Short-chain fatty acids (SCFAs) are organic linear carboxylic acids with two to six carbon atoms and are mainly produced by the gut microbiota via the fermentation of complex carbohydrates and fibers (79). Natural polysaccharides are favorable for the production of SCFAs (80, 81). Mounting evidence indicated that SCFAs play crucial roles in maintenance of intestinal health including regulation of intestinal barrier, intestinal epithelial cell growth and function, and inflammatory response modulation (8284). SCFAs are mainly composed of acetic acid, propionic acid, and butyric acid, the main of which is butyric acid, which consumes oxygen, creating an anaerobic condition for the intestinal tract and prevent aerobic pathogens from invasion in the gut.

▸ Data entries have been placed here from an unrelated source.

(* ===== verification/Minisign.v ===== *)
(** * internal/minisign: detached signatures

[ParsePublicKey], [parseSignatureFile] and [Verify], with what they use of
encoding/base64 and bufio.Scanner. Ed25519 (crypto/ed25519) and BLAKE2b
(golang.org/x/crypto) are parameters: a signature check is a function of key,
message and signature, a digest one of the message. *)

From Stdlib Require Import ZArith Lia Strings.Byte.
From stdpp Require Import base list sets.
From S2P Require Import Prelude GoStrings.
Local Open Scope Z_scope.

(** ** encoding/base64, StdEncoding *)

Definition b64_digit (z : Z) : byte :=
  if z <? 26 then z2b (65 + z) else if z <? 52 then z2b (97 + (z - 26)) else if z <? 62 then z2b (48 + (z - 52))
  else if z =? 62 then x2b else x2f.

Definition b64_val (b : byte) : option Z :=
  let z := b2z b in
  if in_range 65 90 b then Some (z - 65) else if in_range 97 122 b then Some (z - 97 + 26)
  else if is_digit b then Some (z - 48 + 52) else if z =? 43 then Some 62 else if z =? 47 then Some 63 else None.

(** The bytes of a group of digits: 3, 2 or 1 of them; bits left over are not
looked at. *)
Definition b64_word (a b c d : Z) : Z := a * 2 ^ 18 + b * 2 ^ 12 + c * 2 ^ 6 + d.
Definition b64_bytes (w : Z) : bytes := [z2b (w / 2 ^ 16); z2b (w / 2 ^ 8); z2b w].

(** [DecodeString] of a text without line breaks. *)
Fixpoint b64_groups (s : bytes) : option bytes :=
  match s with
  | [] => Some []
  | a :: b :: c :: d :: t =>
      match b64_val a, b64_val b with
      | Some va, Some vb =>
          if bool_decide (c = x3d) then
            if bool_decide (d = x3d /\ t = []) then Some (take 1 (b64_bytes (b64_word va vb 0 0))) else None
          else
            match b64_val c with
            | None => None
            | Some vc =>
                if bool_decide (d = x3d) then
                  if bool_decide (t = []) then Some (take 2 (b64_bytes (b64_word va vb vc 0))) else None
                else
                  match b64_val d, b64_groups t with
                  | Some vd, Some rest => Some (b64_bytes (b64_word va vb vc vd) ++ rest)
                  | _, _ => None
                  end
            end
      | _, _ => None
      end
  | _ => None
  end.

Definition not_break (b : byte) : bool := negb (bool_decide (b = x0a)) && negb (bool_decide (b = x0d)).

Definition b64_decode (s : bytes) : option bytes := b64_groups (List.filter not_break s).

(** ** bufio.Scanner with ScanLines *)

(** A line, with its terminator or at the end of the data, has to fit the
buffer of [max] bytes: [ErrTooLong] ends the scan. *)
Fixpoint scan_tokens (max : Z) (ls : list bytes) : list bytes * bool :=
  match ls with
  | [] => ([], true)
  | l :: t =>
      if max <=? len l then ([], false) else
      let (rest, ok) := scan_tokens max t in (trim_suffix l [x0d] :: rest, ok)
  end.

Definition scan_lines (max : Z) (data : bytes) : list bytes * bool :=
  let ls := split x0a data in
  scan_tokens max (match last ls with Some [] => removelast ls | _ => ls end).

Definition MaxScanTokenSize : Z := 64 * 1024.

(** ** Keys and signatures *)

Definition keyIDLen : Z := 8.
Definition pubKeyRawLen : Z := 32.
Definition sigRawLen : Z := 64.
Definition algoED : bytes := bs "ED".

Record PublicKey := mkPublicKey { KeyID : bytes; Key : bytes }.

Inductive minisign_error :=
| EKeyBase64 | EKeyLength (n : Z) | EKeyTag
| ESigScan | ENoSignatureLine | ENoTrustedComment
| ESigBase64 | ESigLength (n : Z) | EAlgorithm (a : bytes) | EKeyID (id : bytes)
| EBadSignature (id : bytes) | EGlobalBase64 | EGlobalLength (n : Z) | EBadComment (id : bytes).

Definition untrusted : bytes := bs "untrusted comment:".
Definition trustedPrefix : bytes := bs "trusted comment: ".

Definition lastNonEmptyLine (data : bytes) : bytes :=
  fold_left (fun acc l => let l := trim_space l in if beq l [] || has_prefix l untrusted then acc else l)
    (scan_lines MaxScanTokenSize data).1 [].

Definition ParsePublicKey (data : bytes) : outcome minisign_error PublicKey :=
  match b64_decode (lastNonEmptyLine data) with
  | None => Err EKeyBase64
  | Some raw =>
      if negb (len raw =? 2 + keyIDLen + pubKeyRawLen) then Err (EKeyLength (len raw)) else
      let! t0 := index raw 0 in
      let! t1 := index raw 1 in
      if negb (beq [t0; t1] (bs "Ed")) then Err EKeyTag else
      let! id := slice raw 2 (2 + keyIDLen) in
      let! key := slice_from raw (2 + keyIDLen) in
      Ok (mkPublicKey id key)
  end.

Correspondingly, reduced SCFAs level in gut contributed to the enhanced intestinal permeability and intestinal diseases (85). APS as a natural polysaccharide has been reported to enhance SCFAs levels and modulate composition and function of gut microbiota (17). Type II diabetes mice supplemented with 600 mg/kg APS significantly enhanced fecal SCFAs level, G-protein-coupled receptor 41/43 expression, and TJ proteins (Occudin and ZO-1) abundance (86). Furthermore, APS enhanced secretion of glucagon-like peptide-1 (GLP-1) in serum and improved intestinal microbial barrier, resulting in alleviation of diabetes symptoms in mice. Similarly, a basal diet with 800 mg/kg APS markedly enhanced the level of acetic acid, propionic acid, isobutyric acid, and butyrate in colon and enhanced the colonic microbial population and diversity (87). In addition, the literature also suggested that APS (200 mg/kg) attenuated the intestinal injury caused by necrotic enteritis in broiler through enhancing the concentrations of propionic acid, butyric acid, isobutyric acid, and hexanoic acid in the ileum (88). Collectively, APS exerts intestinal barrier protection through promoting the growth of beneficial microbiota, inhibiting colonization of pathogenic bacteria, and elevating level of SCFAs. The effects of APS on the intestinal biochemical barrier can be seen in Figure 1.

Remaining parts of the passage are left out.